## DATA PROVIDED
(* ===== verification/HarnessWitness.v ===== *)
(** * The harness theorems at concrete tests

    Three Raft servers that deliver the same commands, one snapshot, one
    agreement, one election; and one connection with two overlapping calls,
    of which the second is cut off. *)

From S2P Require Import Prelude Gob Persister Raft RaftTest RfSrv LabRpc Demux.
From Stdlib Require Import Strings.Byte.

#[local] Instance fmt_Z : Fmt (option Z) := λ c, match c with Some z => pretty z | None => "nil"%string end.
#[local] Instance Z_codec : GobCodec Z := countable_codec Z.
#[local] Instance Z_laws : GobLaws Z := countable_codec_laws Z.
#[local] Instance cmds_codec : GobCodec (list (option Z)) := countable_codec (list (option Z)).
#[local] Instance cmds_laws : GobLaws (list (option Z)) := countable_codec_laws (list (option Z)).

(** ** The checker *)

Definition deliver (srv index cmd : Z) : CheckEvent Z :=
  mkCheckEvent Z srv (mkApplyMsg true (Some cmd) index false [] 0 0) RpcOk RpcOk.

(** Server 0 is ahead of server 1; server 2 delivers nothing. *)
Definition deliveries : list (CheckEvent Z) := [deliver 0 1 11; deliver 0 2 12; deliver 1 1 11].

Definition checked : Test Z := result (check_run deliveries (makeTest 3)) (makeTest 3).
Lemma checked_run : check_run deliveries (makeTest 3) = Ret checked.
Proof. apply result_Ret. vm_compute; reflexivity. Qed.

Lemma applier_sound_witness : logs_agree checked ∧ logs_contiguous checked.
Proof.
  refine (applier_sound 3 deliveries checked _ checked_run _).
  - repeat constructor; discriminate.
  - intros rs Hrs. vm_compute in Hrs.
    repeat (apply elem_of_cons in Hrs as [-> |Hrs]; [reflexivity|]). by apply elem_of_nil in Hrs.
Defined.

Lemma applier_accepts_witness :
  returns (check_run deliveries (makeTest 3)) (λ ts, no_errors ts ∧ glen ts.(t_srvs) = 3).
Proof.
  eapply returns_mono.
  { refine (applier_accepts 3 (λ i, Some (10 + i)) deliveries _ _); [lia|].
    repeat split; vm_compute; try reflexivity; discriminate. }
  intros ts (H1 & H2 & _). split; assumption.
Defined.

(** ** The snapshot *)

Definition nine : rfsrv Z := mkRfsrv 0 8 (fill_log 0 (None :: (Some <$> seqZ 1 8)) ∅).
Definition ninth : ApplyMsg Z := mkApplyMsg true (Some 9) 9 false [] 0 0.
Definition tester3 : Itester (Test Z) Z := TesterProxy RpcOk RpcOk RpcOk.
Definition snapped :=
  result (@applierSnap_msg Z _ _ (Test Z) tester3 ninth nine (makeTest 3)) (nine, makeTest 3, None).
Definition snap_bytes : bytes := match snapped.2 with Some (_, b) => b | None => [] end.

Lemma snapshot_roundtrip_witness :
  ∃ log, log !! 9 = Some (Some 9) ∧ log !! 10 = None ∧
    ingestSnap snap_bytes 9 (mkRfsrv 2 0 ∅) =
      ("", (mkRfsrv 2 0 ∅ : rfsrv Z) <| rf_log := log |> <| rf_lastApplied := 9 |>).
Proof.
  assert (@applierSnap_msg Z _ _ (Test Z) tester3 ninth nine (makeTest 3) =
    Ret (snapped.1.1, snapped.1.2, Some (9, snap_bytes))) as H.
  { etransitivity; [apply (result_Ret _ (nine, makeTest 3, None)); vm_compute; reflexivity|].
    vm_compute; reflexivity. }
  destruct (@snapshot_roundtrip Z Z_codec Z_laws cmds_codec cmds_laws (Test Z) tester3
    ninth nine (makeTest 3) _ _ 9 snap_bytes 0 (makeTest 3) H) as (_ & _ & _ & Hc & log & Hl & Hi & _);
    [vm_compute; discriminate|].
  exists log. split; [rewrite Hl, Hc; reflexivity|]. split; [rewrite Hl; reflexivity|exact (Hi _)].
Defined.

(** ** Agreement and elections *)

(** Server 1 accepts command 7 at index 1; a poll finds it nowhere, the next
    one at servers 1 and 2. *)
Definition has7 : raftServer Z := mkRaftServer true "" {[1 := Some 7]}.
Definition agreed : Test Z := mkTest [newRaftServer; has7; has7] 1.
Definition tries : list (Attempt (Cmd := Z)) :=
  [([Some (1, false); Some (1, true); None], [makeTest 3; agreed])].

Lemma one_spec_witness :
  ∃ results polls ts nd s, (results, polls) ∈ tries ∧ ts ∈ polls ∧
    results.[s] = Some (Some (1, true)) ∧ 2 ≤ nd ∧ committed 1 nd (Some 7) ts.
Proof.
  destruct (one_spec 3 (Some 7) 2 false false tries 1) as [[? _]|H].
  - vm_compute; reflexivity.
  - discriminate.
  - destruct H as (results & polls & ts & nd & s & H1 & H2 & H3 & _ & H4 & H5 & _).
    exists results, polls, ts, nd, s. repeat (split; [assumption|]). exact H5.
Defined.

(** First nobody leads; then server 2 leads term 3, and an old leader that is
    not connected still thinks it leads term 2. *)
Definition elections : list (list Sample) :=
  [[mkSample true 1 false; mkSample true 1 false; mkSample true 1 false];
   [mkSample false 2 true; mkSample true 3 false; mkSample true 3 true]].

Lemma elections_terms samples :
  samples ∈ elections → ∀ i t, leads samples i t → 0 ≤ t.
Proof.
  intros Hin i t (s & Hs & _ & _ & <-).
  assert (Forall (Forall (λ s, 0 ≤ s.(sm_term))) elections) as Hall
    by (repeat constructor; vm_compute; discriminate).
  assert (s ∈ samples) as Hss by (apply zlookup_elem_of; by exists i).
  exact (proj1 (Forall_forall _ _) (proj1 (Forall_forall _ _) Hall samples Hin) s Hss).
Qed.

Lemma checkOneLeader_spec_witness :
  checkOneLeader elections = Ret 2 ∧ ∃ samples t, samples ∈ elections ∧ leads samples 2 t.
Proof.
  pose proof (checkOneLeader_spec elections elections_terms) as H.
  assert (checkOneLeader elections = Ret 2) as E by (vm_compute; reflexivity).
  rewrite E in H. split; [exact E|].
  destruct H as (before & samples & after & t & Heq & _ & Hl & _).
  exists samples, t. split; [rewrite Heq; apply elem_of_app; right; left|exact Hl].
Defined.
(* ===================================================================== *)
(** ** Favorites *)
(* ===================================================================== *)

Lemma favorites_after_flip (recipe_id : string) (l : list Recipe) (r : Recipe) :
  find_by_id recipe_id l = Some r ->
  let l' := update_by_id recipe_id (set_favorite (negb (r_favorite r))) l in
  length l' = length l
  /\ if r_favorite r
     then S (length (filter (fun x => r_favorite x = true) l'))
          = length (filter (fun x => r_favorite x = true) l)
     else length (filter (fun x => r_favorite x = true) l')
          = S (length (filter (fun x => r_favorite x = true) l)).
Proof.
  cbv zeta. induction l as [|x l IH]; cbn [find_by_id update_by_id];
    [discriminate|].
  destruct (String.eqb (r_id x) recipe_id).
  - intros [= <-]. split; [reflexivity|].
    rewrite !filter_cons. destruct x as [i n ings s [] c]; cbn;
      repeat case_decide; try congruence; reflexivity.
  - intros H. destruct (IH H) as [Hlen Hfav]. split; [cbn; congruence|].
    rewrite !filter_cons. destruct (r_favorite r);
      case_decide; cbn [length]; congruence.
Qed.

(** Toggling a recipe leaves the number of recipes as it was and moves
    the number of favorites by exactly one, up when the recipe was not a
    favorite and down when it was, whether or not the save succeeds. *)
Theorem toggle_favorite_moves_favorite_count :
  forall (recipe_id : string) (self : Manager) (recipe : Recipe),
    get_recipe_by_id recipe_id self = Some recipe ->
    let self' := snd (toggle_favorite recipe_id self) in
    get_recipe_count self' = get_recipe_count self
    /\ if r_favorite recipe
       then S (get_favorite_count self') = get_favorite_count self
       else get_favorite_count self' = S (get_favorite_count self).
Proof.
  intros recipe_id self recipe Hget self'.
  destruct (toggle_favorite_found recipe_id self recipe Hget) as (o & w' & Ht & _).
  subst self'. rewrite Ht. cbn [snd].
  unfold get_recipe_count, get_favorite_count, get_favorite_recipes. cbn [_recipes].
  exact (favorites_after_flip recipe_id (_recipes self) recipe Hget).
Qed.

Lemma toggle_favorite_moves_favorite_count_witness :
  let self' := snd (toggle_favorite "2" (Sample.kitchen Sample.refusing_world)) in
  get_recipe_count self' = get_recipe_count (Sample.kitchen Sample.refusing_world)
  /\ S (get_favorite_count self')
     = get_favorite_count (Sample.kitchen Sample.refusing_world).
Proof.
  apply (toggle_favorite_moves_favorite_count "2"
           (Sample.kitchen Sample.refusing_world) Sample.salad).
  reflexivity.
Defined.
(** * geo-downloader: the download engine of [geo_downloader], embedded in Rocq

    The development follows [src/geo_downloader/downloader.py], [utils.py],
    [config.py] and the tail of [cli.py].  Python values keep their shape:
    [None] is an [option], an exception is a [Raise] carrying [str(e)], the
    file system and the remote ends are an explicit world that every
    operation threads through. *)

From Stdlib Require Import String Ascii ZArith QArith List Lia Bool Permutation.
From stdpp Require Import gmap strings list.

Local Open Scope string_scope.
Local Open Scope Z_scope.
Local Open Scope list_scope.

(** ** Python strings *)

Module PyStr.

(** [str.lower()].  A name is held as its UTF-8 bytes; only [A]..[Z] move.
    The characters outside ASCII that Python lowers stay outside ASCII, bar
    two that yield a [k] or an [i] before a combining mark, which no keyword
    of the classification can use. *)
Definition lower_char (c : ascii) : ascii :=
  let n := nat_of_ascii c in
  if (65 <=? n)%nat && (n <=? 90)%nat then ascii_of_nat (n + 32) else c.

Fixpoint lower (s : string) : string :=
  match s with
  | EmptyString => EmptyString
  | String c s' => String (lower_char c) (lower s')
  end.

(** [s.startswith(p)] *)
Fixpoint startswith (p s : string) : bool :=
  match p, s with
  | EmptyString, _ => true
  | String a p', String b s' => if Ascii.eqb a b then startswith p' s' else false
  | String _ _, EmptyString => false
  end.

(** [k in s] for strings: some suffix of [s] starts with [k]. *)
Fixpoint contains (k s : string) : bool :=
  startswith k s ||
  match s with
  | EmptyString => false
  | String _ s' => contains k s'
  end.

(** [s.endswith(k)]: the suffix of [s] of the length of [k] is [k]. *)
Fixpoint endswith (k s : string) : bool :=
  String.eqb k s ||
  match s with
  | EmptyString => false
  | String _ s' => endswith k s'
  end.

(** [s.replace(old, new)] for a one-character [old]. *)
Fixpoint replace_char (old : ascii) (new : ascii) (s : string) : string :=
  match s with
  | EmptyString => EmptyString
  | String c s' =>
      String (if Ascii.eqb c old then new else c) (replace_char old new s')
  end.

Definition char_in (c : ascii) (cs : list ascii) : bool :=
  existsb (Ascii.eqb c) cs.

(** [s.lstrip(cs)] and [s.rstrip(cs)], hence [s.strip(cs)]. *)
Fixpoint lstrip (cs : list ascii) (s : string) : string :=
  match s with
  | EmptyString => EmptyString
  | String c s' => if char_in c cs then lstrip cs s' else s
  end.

## WHAT THE EXERCISE ASKS
Within the data above, the span starting at the line containing "(** * The harness theorems at concrete tests" and ending at the line containing "#[local] Instance cmds_laws" is to be retyped exactly, with no other lines.

## WRITTEN ANSWER
(** * The harness theorems at concrete tests

    Three Raft servers that deliver the same commands, one snapshot, one
    agreement, one election; and one connection with two overlapping calls,
    of which the second is cut off. *)

From S2P Require Import Prelude Gob Persister Raft RaftTest RfSrv LabRpc Demux.
From Stdlib Require Import Strings.Byte.

#[local] Instance fmt_Z : Fmt (option Z) := λ c, match c with Some z => pretty z | None => "nil"%string end.
#[local] Instance Z_codec : GobCodec Z := countable_codec Z.
#[local] Instance Z_laws : GobLaws Z := countable_codec_laws Z.
#[local] Instance cmds_codec : GobCodec (list (option Z)) := countable_codec (list (option Z)).
#[local] Instance cmds_laws : GobLaws (list (option Z)) := countable_codec_laws (list (option Z)).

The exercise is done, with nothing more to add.